The first is just how remote Allah is from man. Having created all, and imparted to his prophet, Allah returned to his heaven and is awaiting the results.
The second is the concept that all that exists is finite. If an American has a car, that means someone else in the world, usually a Muslim, can not have a car. By destroying the American's car, a Muslim may now get a car.
So, that the West has outpaced the Muslim world is illustrative of the West's thievery and insolence toward Allah's plan (as put forth in his truth to his prophet, that all the world is to belong to Muslims).

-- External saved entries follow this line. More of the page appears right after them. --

(** ** Excessive repetition *)

(** C4. [has_excessive_repetition] holds exactly when some character occurs
    more than [len(p) // 2] times; in a password of length 8 a character
    occurring exactly 4 times does not trigger it, one occurring 5 times
    does. *)
Theorem has_excessive_repetition_spec (p : str) :
  (has_excessive_repetition p = true <-> exists c, length p / 2 < count p c) /\
  (forall c, length p = 8 -> count p c = 4 ->
             has_excessive_repetition p = false) /\
  (forall c, length p = 8 -> count p c = 5 ->
             has_excessive_repetition p = true).
Proof.
  split; [apply has_excessive_repetition_iff|]. split.
  - intros c Hlen Hc. apply not_true_is_false.
    rewrite has_excessive_repetition_iff, Hlen. intros (d & Hd).
    change (8 / 2) with 4 in Hd.
    destruct (N.eq_dec c d) as [->|Hne]; [lia|].
    pose proof (count_two_le p c d Hne). lia.
  - intros c Hlen Hc. apply has_excessive_repetition_iff.
    exists c. rewrite Hlen, Hc. change (8 / 2) with 4. lia.
Qed.

Lemma has_excessive_repetition_spec_witness :
  has_excessive_repetition (lit "aaaaBc1!") = false /\
  has_excessive_repetition (lit "aaaaaB1!") = true.
Proof.
  split.
  - apply (proj1 (proj2 (has_excessive_repetition_spec (lit "aaaaBc1!")))
             (ord "a")); reflexivity.
  - apply (proj2 (proj2 (has_excessive_repetition_spec (lit "aaaaaB1!")))
             (ord "a")); reflexivity.
Defined.

(** The same boundary one character shorter: with 7 characters, 3 equal ones
    are allowed and 4 are not. *)
Example has_excessive_repetition_length_7 :
  has_excessive_repetition (lit "aaaBc1!") = false /\
  has_excessive_repetition (lit "aaaaB1!") = true /\
  has_excessive_repetition [] = false.
Proof. repeat split; vm_compute; reflexivity. Qed.

(** ** Ambiguous characters *)

(** C5. [has_ambiguous_characters] holds exactly when, for one of the two
    groups l 1 I and O 0 o, the occurrences of the group's three characters
    (compared as code points, no case folding) add up to more than
    [len(p) // 2]. *)
Theorem has_ambiguous_characters_spec (p : str) :
  has_ambiguous_characters p = true <->
  length p / 2 < count p (ord "l") + count p (ord "1") + count p (ord "I") \/
  length p / 2 < count p (ord "O") + count p (ord "0") + count p (ord "o").
Proof.
  unfold has_ambiguous_characters, ambiguous_groups, half_len, lit.
  cbn [existsb map list_ascii_of_string]. unfold list_sum. cbn [fold_right].
  rewrite orb_false_r, orb_true_iff, !Nat.ltb_lt. lia.
Qed.

(** The counts are exact: the capital L and the small i belong to no group. *)
Example has_ambiguous_characters_exact :
  has_ambiguous_characters (lit "LiLiLiLi") = false /\
  has_ambiguous_characters (lit "lIlIl1ab") = true /\
  has_ambiguous_characters (lit "O0oO0abc") = true /\
  has_ambiguous_characters (lit "O0oOabcd") = false.
Proof. repeat split; vm_compute; reflexivity. Qed.

(** ** Human-like composition, and the empty password *)

Section HumanLike.
Context {U : Unicode}.

Lemma class_upper_letter (c : codepoint) :
  class_upper c = true -> class_letter c = true.
Proof.
  unfold class_upper, class_letter. intros ->. reflexivity.
Qed.

(** C6. A password that passes the uppercase, lowercase, digit and special
    character tests of [is_valid_password] passes [looks_human_like]. *)
Theorem looks_human_like_implied (p : str) :
  has_uppercase p = true -> has_lowercase p = true ->
  has_digit p = true -> has_special p = true ->
  looks_human_like p = true.
Proof.
  unfold has_uppercase, has_digit, has_special, looks_human_like.
  intros Hup _ Hdigit Hsym. cbv zeta. rewrite Hdigit, Hsym, !andb_true_r.
  apply re_search_true in Hup as (c & Hc & Hcls).
  apply re_search_true. exists c.
  split; [assumption | now apply class_upper_letter].
Qed.

(** Hence the last test of [is_valid_password] never decides: the first ten
    tests alone give the same answer. *)
Lemma is_valid_password_ten_rules (p : str) :
  is_valid_password p =
  not_common p && long_enough p && no_whitespace p && has_uppercase p &&
  has_lowercase p && has_digit p && has_special p && no_repetition p &&
  no_keyboard_pattern p && no_ambiguous_group p.
Proof.
  rewrite is_valid_password_andb.
  destruct (has_uppercase p) eqn:Hup; [|now rewrite !andb_false_r].
  destruct (has_digit p) eqn:Hdigit; [|now rewrite !andb_false_r].
  destruct (has_special p) eqn:Hsym; [|now rewrite !andb_false_r].
  assert (Hhuman : human_like p = true).
  { apply looks_human_like_spec.
    apply re_search_true in Hup as (c & Hc & Hcls).
    split; [|split].
    - exists c. split; [assumption | now apply class_upper_letter].
    - now apply has_digit_spec.
    - now apply has_special_spec. }
  rewrite Hhuman, andb_true_r. reflexivity.
Qed.

Lemma no_ambiguous_group_spec (p : str) :
  no_ambiguous_group p = true <->
  count p (ord "l") + count p (ord "1") + count p (ord "I") <= length p / 2 /\
  count p (ord "O") + count p (ord "0") + count p (ord "o") <= length p / 2.
Proof.
  unfold no_ambiguous_group, has_ambiguous_characters, ambiguous_groups,
    half_len, lit.
  cbn [existsb map list_ascii_of_string]. unfold list_sum. cbn [fold_right].
  rewrite negb_true_iff, orb_false_r, orb_false_iff, !Nat.ltb_ge. lia.
Qed.

(** Acceptance in words: what a password must be like to be accepted. The
    letters asked for are ASCII letters; the digit is any decimal digit and
    whitespace any whitespace of the Unicode database. *)
Lemma is_valid_password_in_words (p : str) :
  is_valid_password p = true <->
  (p ∉ COMMON_PASSWORDS) /\
  8 <= length p /\
  (forall c, c ∈ p -> isspace c = false) /\
  (exists c, c ∈ p /\ (ord "A" <= c <= ord "Z")%N) /\
  (exists c, c ∈ p /\ (ord "a" <= c <= ord "z")%N) /\
  (exists c, c ∈ p /\ isdecimal c = true) /\
  (exists c, c ∈ p /\ c ∈ symbol_members) /\
  (forall c, count p c <= length p / 2) /\
  (forall pat, pat ∈ patterns ->
               ~ exists pre suf, lower p = pre ++ pat ++ suf) /\
  count p (ord "l") + count p (ord "1") + count p (ord "I") <= length p / 2 /\
  count p (ord "O") + count p (ord "0") + count p (ord "o") <= length p / 2.
Proof.
  rewrite is_valid_password_ten_rules, !andb_true_iff.
  rewrite not_common_spec, long_enough_spec, no_whitespace_spec,
    has_lowercase_spec, has_digit_spec, has_special_spec, no_repetition_spec,
    no_keyboard_pattern_spec, no_ambiguous_group_spec.
  assert (Hup : has_uppercase p = true <->
                exists c, c ∈ p /\ (ord "A" <= c <= ord "Z")%N).
  { unfold has_uppercase, class_upper. rewrite re_search_true.
    split; intros (c & Hc & Hr); exists c; split; auto;
      now apply in_range_spec. }
  rewrite Hup. tauto.
Qed.

End HumanLike.

Lemma looks_human_like_implied_witness :
  @looks_human_like latin1 (lit "Aa1!") = true.
Proof.
  apply (@looks_human_like_implied latin1 (lit "Aa1!")); reflexivity.
Defined.

(** ** The Latin-1 block satisfies the laws *)

Lemma in_ranges_spec (rs : list (N * N)) (c : codepoint) :
  in_ranges rs c = true <-> Exists (fun r => (r.1 <= c <= r.2)%N) rs.
Proof.
  unfold in_ranges. rewrite existsb_elem, Exists_exists.
  split; intros ([lo hi] & Hin & Hr); exists (lo, hi); split;
    try assumption; simpl in *;
    rewrite andb_true_iff, !N.leb_le in *; assumption.
Qed.

Ltac eval_ord :=
  repeat match goal with
         | |- context [ord ?a] =>
             let v := eval vm_compute in (ord a) in change (ord a) with v
         end.

Ltac ranges_to_prop :=
  unfold is_ascii; cbn [isupper islower isdigit isdecimal latin1];
  unfold latin1_upper;
  rewrite ?in_ranges_spec, ?in_range_spec, ?Exists_cons, ?Exists_nil;
  eval_ord; cbn [fst snd].

Lemma latin1_laws : UnicodeLaws latin1.
Proof.
  split; intros c Hc; try apply eq_true_iff_eq; revert Hc;
    ranges_to_prop; lia.
Qed.

(** The script's own lists, on the Latin-1 block: every password of the
    first is accepted, every password of the second rejected. *)
Example accepted_passwords_accepted :
  Forall (fun p => @is_valid_password latin1 p = true) accepted_passwords.
Proof. repeat constructor. Qed.

Example rejected_passwords_rejected :
  Forall (fun p => @is_valid_password latin1 p = false) rejected_passwords.
Proof. repeat constructor. Qed.
(** * httpExporter: an OpenTelemetry span exporter over HTTP

    A shallow embedding of [convert.go], [exporter.go] and the environment
    helper [envOr], together with the parts of the Go libraries they call
    (go.opentelemetry.io/otel/attribute, otel/codes, otel/trace,
    encoding/json, net/url, net/http), and the properties of the exporter
    proved over that embedding.

    Conventions.
    - Go's [int64], [uint64] and [int] are [Z]; conversions between them
      are written out with their wrap-around.
    - A [float64] is carried by its IEEE-754 binary64 bit pattern: the
      exporter never computes with floats, it only moves them.
    - A Go [string] is a [string]; a Go slice is a [list] (a nil slice and
      an empty one are both the empty list: the slices that can be nil
      here are tagged [omitempty], which leaves out the one and the
      other).
    - [map[attribute.Key]interface{}] is a [gmap string any]; the exporter
      only ever builds its maps with [make], so they are never nil.
    - The [stoppedMu] lock protects one boolean; calls are modelled one at
      a time, as each critical section is a single read or write.
    - A pointer or interface that may be nil is an [option], [None] being
      nil: the context of [ExportSpans], the arguments of [WithLogger]
      and [WithClient]. [Shutdown] calls a method of its context, and so
      takes a context that is not nil. *)

From Stdlib Require Import ZArith Lia.
From Stdlib.Strings Require Import Ascii Byte.
From stdpp Require Import base option list gmap strings sorting.

Local Open Scope Z_scope.
#[local] Set Warnings "-register-all,-clear-no-such-hyp".

(** ** Machine integers *)

Definition is_int64 (z : Z) : Prop := - 2 ^ 63 <= z < 2 ^ 63.
Definition is_uint64 (z : Z) : Prop := 0 <= z < 2 ^ 64.

(** The conversion [uint64(i)] of an [int64]. *)
Definition uint64_of_int64 (i : Z) : Z := i mod 2 ^ 64.

(** The conversion [int64(r)] of a [uint64]. *)
Definition int64_of_uint64 (r : Z) : Z :=
  if decide (r < 2 ^ 63) then r else r - 2 ^ 64.

(** A [float64], by its bits: [math.Float64bits] and [math.Float64frombits]
    are the projection and the constructor. *)
Record float64 := Float64frombits { Float64bits : Z }.

Definition is_float64 (f : float64) : Prop := is_uint64 (Float64bits f).

Global Instance float64_eq_dec : EqDecision float64.
Proof. solve_decision. Defined.

(** A binary64 is finite when its 11 exponent bits are not all ones;
    otherwise it is an infinity or a NaN. *)
Definition float64_finite (f : float64) : bool :=
  negb (Z.land (Z.shiftr (Float64bits f) 52) 2047 =? 2047).

(** ** go.opentelemetry.io/otel/attribute *)

Module attribute.

Inductive Type_ :=
| INVALID | BOOL | INT64 | FLOAT64 | STRING
| BOOLSLICE | INT64SLICE | FLOAT64SLICE | STRINGSLICE.

(** What the [slice interface{}] field of a [Value] may hold. *)
Inductive slice_box :=
| NoSlice
| BoolSlicePtr (s : list bool)
| Int64SlicePtr (s : list Z)
| Float64SlicePtr (s : list float64)
| StringSlicePtr (s : list string).

Record Value := mkValue {
  vtype : Type_;
  numeric : Z;          (* uint64 *)
  stringly : string;
  slice : slice_box;
}.

(** The zero [Value]: type INVALID. *)
Definition zeroValue : Value := mkValue INVALID 0 "" NoSlice.

(** internal.BoolToRaw, RawToBool, Int64ToRaw, RawToInt64, Float64ToRaw,
    RawToFloat64 *)
Definition BoolToRaw (b : bool) : Z := if b then 1 else 0.
Definition RawToBool (r : Z) : bool := negb (r =? 0).
Definition Int64ToRaw (i : Z) : Z := uint64_of_int64 i.
Definition RawToInt64 (r : Z) : Z := int64_of_uint64 r.
Definition Float64ToRaw (f : float64) : Z := Float64bits f.
Definition RawToFloat64 (r : Z) : float64 := Float64frombits r.

Definition BoolValue (v : bool) : Value := mkValue BOOL (BoolToRaw v) "" NoSlice.
Definition Int64Value (v : Z) : Value := mkValue INT64 (Int64ToRaw v) "" NoSlice.
Definition Float64Value (v : float64) : Value :=
  mkValue FLOAT64 (Float64ToRaw v) "" NoSlice.
Definition StringValue (v : string) : Value := mkValue STRING 0 v NoSlice.
Definition BoolSliceValue (v : list bool) : Value :=
  mkValue BOOLSLICE 0 "" (BoolSlicePtr v).
Definition Int64SliceValue (v : list Z) : Value :=
  mkValue INT64SLICE 0 "" (Int64SlicePtr v).
Definition Float64SliceValue (v : list float64) : Value :=
  mkValue FLOAT64SLICE 0 "" (Float64SlicePtr v).
Definition StringSliceValue (v : list string) : Value :=
  mkValue STRINGSLICE 0 "" (StringSlicePtr v).

Definition AsBool (v : Value) : bool := RawToBool (numeric v).
Definition AsInt64 (v : Value) : Z := RawToInt64 (numeric v).
Definition AsFloat64 (v : Value) : float64 := RawToFloat64 (numeric v).
Definition AsString (v : Value) : string := stringly v.
Definition AsBoolSlice (v : Value) : list bool :=
  match slice v with BoolSlicePtr s => s | _ => [] end.
Definition AsInt64Slice (v : Value) : list Z :=
  match slice v with Int64SlicePtr s => s | _ => [] end.
Definition AsFloat64Slice (v : Value) : list float64 :=
  match slice v with Float64SlicePtr s => s | _ => [] end.
Definition AsStringSlice (v : Value) : list string :=
  match slice v with StringSlicePtr s => s | _ => [] end.

(** A Go [interface{}] holding what [AsInterface] can return. *)
Inductive any :=
| AnyBool (b : bool)
| AnyInt64 (i : Z)
| AnyFloat64 (f : float64)
| AnyString (s : string)
| AnyBoolSlice (s : list bool)
| AnyInt64Slice (s : list Z)
| AnyFloat64Slice (s : list float64)
| AnyStringSlice (s : list string)
| AnyUnknownValueType.    (* unknownValueType{} *)

Definition AsInterface (v : Value) : any :=
  match vtype v with
  | BOOL => AnyBool (AsBool v)
  | BOOLSLICE => AnyBoolSlice (AsBoolSlice v)
  | INT64 => AnyInt64 (AsInt64 v)
  | INT64SLICE => AnyInt64Slice (AsInt64Slice v)
  | FLOAT64 => AnyFloat64 (AsFloat64 v)
  | FLOAT64SLICE => AnyFloat64Slice (AsFloat64Slice v)
  | STRING => AnyString (stringly v)
  | STRINGSLICE => AnyStringSlice (AsStringSlice v)
  | INVALID => AnyUnknownValueType
  end.

Record KeyValue := mkKeyValue {
  Key : string;          (* attribute.Key, a string type *)
  Value_ : Value;
}.

(** A typed attribute value as the instrumented program supplies it:
    the argument of one of the eight constructors above. *)
Inductive typed :=
| TBool (b : bool)
| TInt64 (i : Z)
| TFloat64 (f : float64)
| TString (s : string)
| TBoolSlice (s : list bool)
| TInt64Slice (s : list Z)
| TFloat64Slice (s : list float64)
| TStringSlice (s : list string).

Global Instance typed_eq_dec : EqDecision typed.
Proof. solve_decision. Defined.

Definition ValueOf (t : typed) : Value :=
  match t with
  | TBool b => BoolValue b
  | TInt64 i => Int64Value i
  | TFloat64 f => Float64Value f
  | TString s => StringValue s
  | TBoolSlice s => BoolSliceValue s
  | TInt64Slice s => Int64SliceValue s
  | TFloat64Slice s => Float64SliceValue s
  | TStringSlice s => StringSliceValue s
  end.

(** The typed value is one a Go program can hold: integers fit an
    [int64], float bit patterns fit 64 bits. *)
Definition supported (t : typed) : Prop :=
  match t with
  | TInt64 i => is_int64 i
  | TFloat64 f => is_float64 f
  | TInt64Slice s => Forall is_int64 s
  | TFloat64Slice s => Forall is_float64 s
  | _ => True
  end.

(** Reading a generic value back by a type switch
    ([switch x := v.(type) { case bool: ... }]). *)
Definition extract (v : any) : option typed :=
  match v with
  | AnyBool b => Some (TBool b)
  | AnyInt64 i => Some (TInt64 i)
  | AnyFloat64 f => Some (TFloat64 f)
  | AnyString s => Some (TString s)
  | AnyBoolSlice s => Some (TBoolSlice s)
  | AnyInt64Slice s => Some (TInt64Slice s)
  | AnyFloat64Slice s => Some (TFloat64Slice s)
  | AnyStringSlice s => Some (TStringSlice s)
  | AnyUnknownValueType => None
  end.

End attribute.

(** ** convert.go: attributesToMap *)

(** [attrs := make(map...); for _, v := range attributes
     { attrs[v.Key] = v.Value.AsInterface() }; return attrs] *)
Definition attributesToMap (attributes : list attribute.KeyValue)
  : gmap string attribute.any :=
  foldl (λ attrs v,
           <[attribute.Key v := attribute.AsInterface (attribute.Value_ v)]> attrs)
        ∅ attributes.
(** An integer times a unit is a float64: 2^53 + 1 is rounded and an
    integer beyond the range of a double is refused. *)
Example mul_unit_examples :
  mul_unit (VInt 3) u_second = Return {| q_value := float_of_Z 3; q_unit := u_second |} /\
  mul_unit (VInt (2 ^ 53 + 1)) u_second
    = Return {| q_value := float_of_Z (2 ^ 53); q_unit := u_second |} /\
  mul_unit (VFloat f_1_5) u_second = Return {| q_value := f_1_5; q_unit := u_second |} /\
  mul_unit (VInt (10 ^ 400)) u_second = Raise OverflowError.
Proof. repeat apply conj; reflexivity. Qed.

(** testBadlyTypedKeys of both suites: the value is replaced by the text
    of a double. *)
Example testBadlyTypedKeys :
  @TimingMetricTask.makeMeasurement dotted timing_config
      (timings_of (VFloat f_1_5) (VStr "4.0")) []
    = (Raise (MetricComputationError "Invalid metadata" None), []) /\
  @MemoryMetricTask.makeMeasurement dotted linux memory_config
      (memory_of (VStr "12345.0")) []
    = (Raise (MetricComputationError "Invalid metadata" (Some ValueError)), []).
Proof. split; reflexivity. Qed.

(** testMissingData and testRunDifferentMethod: no value is found. *)
Example testMissingData :
  @MemoryMetricTask.makeMeasurement dotted linux memory_config (memory_of VNone) []
    = (Return None,
       [{| level := INFO;
           message := "Nothing to do: no memory information for NotARealTask.run found." |}]).
Proof. reflexivity. Qed.

(** A dictionary without the expected key: the lookup raises. *)
Example missing_key_raises :
  @TimingMetricTask.makeMeasurement dotted timing_config ∅ []
    = (Raise (KeyError "StartTime"), []).
Proof. reflexivity. Qed.
(** X9. A request to open a session that has no [session.nsm] below the
    session root, made while no session is open: the requester gets
    [no_such_file], and nothing else has changed but for the note to the
    GUI. *)
Theorem open_of_a_missing_session (src : lo_address) (name : string)
  (st : State W) :
  s_pending_operation st = nsm.none ->
  s_session_path st = "" ->
  session_already_exists ext name st = false ->
  let st0 := gui_msg ("Opening session " +:+ name) st in
  load_session_file ext osc_wait (s_session_root st +:+ "/" +:+ name) st
    = Ok nsm.no_such_file st /\
  osc_open ext osc_wait src name st =
    Ok osc_msg_handled
      (with_sent
         (sent st0 ++
          [error_message src "/nsm/server/open" nsm.no_such_file
             "The named session does not exist"]) st0).
Proof.
  intros Hfree Hclosed Hmissing st0.
  assert (Hload : forall st1 : State W,
            s_session_root st1 = s_session_root st ->
            world st1 = world st ->
            load_session_file ext osc_wait
              (s_session_root st +:+ "/" +:+ name) st1
            = Ok nsm.no_such_file st1).
  { intros st1 Hroot Hworld. unfold load_session_file.
    rewrite Hroot, substr_cut. unfold session_already_exists in *.
    rewrite Hroot, Hworld, Hmissing. reflexivity. }
  split; [now apply Hload |].
  unfold osc_open. unfold bind at 1, lift at 1. fold st0.
  assert (Hfree0 : s_pending_operation st0 = nsm.none)
    by (subst st0; now rewrite latch_gui_msg).
  assert (Hroot0 : s_session_root st0 = s_session_root st).
  { subst st0. unfold gui_msg. now destruct (s_gui_is_active st). }
  assert (Hpath0 : s_session_path st0 = "").
  { subst st0. unfold gui_msg. now destruct (s_gui_is_active st). }
  assert (Hworld0 : world st0 = world st) by apply world_gui_msg.
  unfold bind at 1, gets at 1. unfold latch_is_free. rewrite Hfree0.
  cbn [nsm.command_eqb negb].
  unfold bind at 1. unfold open_saves_first.
  unfold bind at 1, lift at 1. unfold bind at 1, gets at 1.
  state_simpl. rewrite Hpath0. cbn [String.eqb negb ret].
  unfold bind at 1, gets at 1. state_simpl. rewrite Hroot0.
  unfold bind at 1. rewrite Hload by (state_simpl; assumption).
  unfold bind, lift, ret.
  now rewrite refusal_releases_latch.
Qed.


(** *** The GUI *)

Ltac state_simpl' :=
  cbn [s_client_list s_gui_address s_gui_is_active s_session_root
       s_session_path s_session_name s_lockfile_directory s_daemon_file
       s_pending_operation s_list_response_address server_url next_object
       sent world send with_sent with_client_list with_world
       with_next_object with_session_path with_session_name
       with_pending_operation with_list_response_address store push_back
       error_send reply_send error_send_ex reply_send_ex
       with_gui_address with_gui_is_active].

Lemma bind_lift {B} (f : State W -> State W) (k : unit -> M B)
  (st : State W) :
  bind (lift f) k st = k tt (f st).
Proof. reflexivity. Qed.

Lemma with_sent_app a b (st : State W) :
  with_sent (sent (with_sent (sent st ++ a) st) ++ b)
    (with_sent (sent st ++ a) st)
  = with_sent (sent st ++ a ++ b) st.
Proof. unfold with_sent. cbn. now rewrite app_assoc. Qed.

Lemma gui_client_report_adds c (st : State W) :
  exists ms,
    gui_client_report c st = with_sent (sent st ++ ms) st /\
    (1 <= List.length ms <= 5)%nat /\
    (forall m, In m ms -> out_to m = Some (s_gui_address st)) /\
    List.hd_error ms =
      Some (gui_message (s_gui_address st) "/nsm/gui/client/new"
              [arg_s (m_client_id c); arg_s (m_exe_path c)]).
Proof.
  unfold gui_client_report.
  set (m1 := gui_message (s_gui_address st) "/nsm/gui/client/new"
               [arg_s (m_client_id c); arg_s (m_exe_path c)]).
  set (m2 := gui_message (s_gui_address st) "/nsm/gui/client/status"
               [arg_s (m_client_id c); arg_s (m_status c)]).
  set (m3 := gui_message (s_gui_address st)
               "/nsm/gui/client/has_optional_gui" [arg_s (m_client_id c)]).
  set (m4 := gui_message (s_gui_address st) "/nsm/gui/client/label"
               [arg_s (m_client_id c); arg_s (m_label c)]).
  set (m5 := gui_message (s_gui_address st) "/nsm/gui/client/new"
               [arg_s (m_client_id c); arg_s (m_name c)]).
  exists (m1 ::
          (if negb (String.eqb (m_status c) "") then [m2] else []) ++
          (if is_capable_of c ":optional-gui:" then [m3] else []) ++
          (if negb (String.eqb (m_label c) "") then [m4] else []) ++
          (if m_active c then [m5] else [])).
  split; [| split; [| split; [| reflexivity]]].
  - destruct (negb (String.eqb (m_status c) ""));
      destruct (is_capable_of c ":optional-gui:");
      destruct (negb (String.eqb (m_label c) ""));
      destruct (m_active c); unfold with_sent, send; cbn;
      rewrite <- ?app_assoc; reflexivity.
  - destruct (negb (String.eqb (m_status c) ""));
      destruct (is_capable_of c ":optional-gui:");
      destruct (negb (String.eqb (m_label c) ""));
      destruct (m_active c); cbn; lia.
  - intros m Hm.
    destruct (negb (String.eqb (m_status c) ""));
      destruct (is_capable_of c ":optional-gui:");
      destruct (negb (String.eqb (m_label c) ""));
      destruct (m_active c); cbn in Hm;
      repeat (destruct Hm as [<- | Hm]; [reflexivity |]);
      destruct Hm.
Qed.

Lemma gui_client_reports_add l (st : State W) :
  exists ms,
    fold_left (fun s c => gui_client_report c s) l st
      = with_sent (sent st ++ ms) st /\
    (List.length l <= List.length ms <= 5 * List.length l)%nat /\
    (forall m, In m ms -> out_to m = Some (s_gui_address st)).
Proof.
  revert st. induction l as [| c r IH]; intros st; cbn [fold_left].
  - exists []. rewrite app_nil_r, with_sent_same.
    split; [reflexivity | split; [cbn; lia | intros m []]].
  - destruct (gui_client_report_adds c st) as [ms1 [-> [Hlen1 [Hto1 _]]]].
    destruct (IH (with_sent (sent st ++ ms1) st)) as [ms2 [-> [Hlen2 Hto2]]].
    exists (ms1 ++ ms2). rewrite with_sent_app.
    split; [reflexivity | split].
    + rewrite List.length_app. cbn [List.length]. lia.
    + intros m Hm. apply in_app_or in Hm.
      destruct Hm as [Hm | Hm]; [now apply Hto1 | now apply Hto2].
Qed.

Lemma announce_gui_runs (addr : lo_address) (is_reply : bool)
  (st : State W) :
  let greeting :=
    gui_message addr
      (if is_reply then "/nsm/gui/gui_announce"
       else "/nsm/gui/server_announce") [arg_s "hi"] in
  let root :=
    gui_message addr "/nsm/gui/session/root" [arg_s (s_session_root st)] in
  let attached := with_gui_is_active true (with_gui_address addr st) in
  exists reports,
    (List.length (s_client_list st) <= List.length reports
     <= 5 * List.length (s_client_list st))%nat /\
    (forall m, In m reports -> out_to m = Some addr) /\
    announce_gui addr is_reply st =
    if String.eqb (s_session_name st) "" then
      Ok tt (with_sent
               (sent st ++
                [greeting; root;
                 gui_message addr "/nsm/gui/session/name"
                   [arg_s ""; arg_s ""]]) attached)
    else
      match substr (s_session_path st)
              (String.length (s_session_root st) + 1) with
      | Some relativepath =>
          Ok tt (with_sent
                   (sent st ++ greeting :: root :: reports ++
                    [gui_message addr "/nsm/gui/session/name"
                       [arg_s (s_session_name st); arg_s relativepath]])
                   attached)
      | None =>
          Halt (halt_throw "std::out_of_range")
            (with_sent (sent st ++ greeting :: root :: reports) attached)
      end.
Proof.
  intros greeting root attached.
  set (st2 := with_sent (sent st ++ [greeting; root]) attached).
  destruct (gui_client_reports_add (s_client_list st2) st2)
    as [reports [Hfold [Hlen Hto]]].
  exists reports. split; [exact Hlen | split; [exact Hto |]].
  unfold announce_gui.
  rewrite !bind_lift.
  match goal with
  | |- bind _ _ ?x = _ =>
      assert (Hst2 : x = st2)
        by (unfold st2, attached, greeting, root, with_sent, send,
              gui_message; cbn; rewrite <- ?app_assoc; reflexivity);
      rewrite Hst2
  end.
  unfold bind at 1, gets at 1.
  change (s_session_name st2) with (s_session_name st).
  destruct (String.eqb (s_session_name st) "").
  - unfold lift, send, st2, with_sent, attached, gui_message. cbn.
    rewrite <- ?app_assoc. reflexivity.
  - unfold bind at 1, lift at 1. rewrite Hfold.
    unfold bind at 1, gets at 1. unfold bind at 1, gets at 1.
    state_simpl'.
    change (s_session_path st2) with (s_session_path st).
    change (s_session_root st2) with (s_session_root st).
    destruct (substr (s_session_path st)
                (String.length (s_session_root st) + 1)).
    + unfold lift, send, st2, with_sent, attached, gui_message. cbn.
      rewrite <- ?app_assoc. reflexivity.
    + unfold stop, st2, with_sent, attached. cbn.
      rewrite <- ?app_assoc. reflexivity.
Qed.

There's a third concept, which is the denial of knowledge. This can only be helped by Muslims themselves. The imams keep the peasants in ignorance, and medicine/science equals sorcery, in order to maintain power and influence. When scientists, engineers, physicians, and ordinary people who can read the Koran stop being regularly, ritually murdered, then Islam will indeed take off.
Posted by: DaveO | May 16, 2011 at 01:58 PM
DaveO: Good points all well stated. Islam has a loooooooooong ways to go if it wants to join the 17th century, much less the 21st.
Posted by: KingShamus | May 18, 2011 at 03:36 PM
The Islamic threat of death for apostasy tells me that Islam, has long since lost the intellectual argument. If Islam didn't hold it's membership by force, what would it have. Reminds me of Communism and all the walls and fences.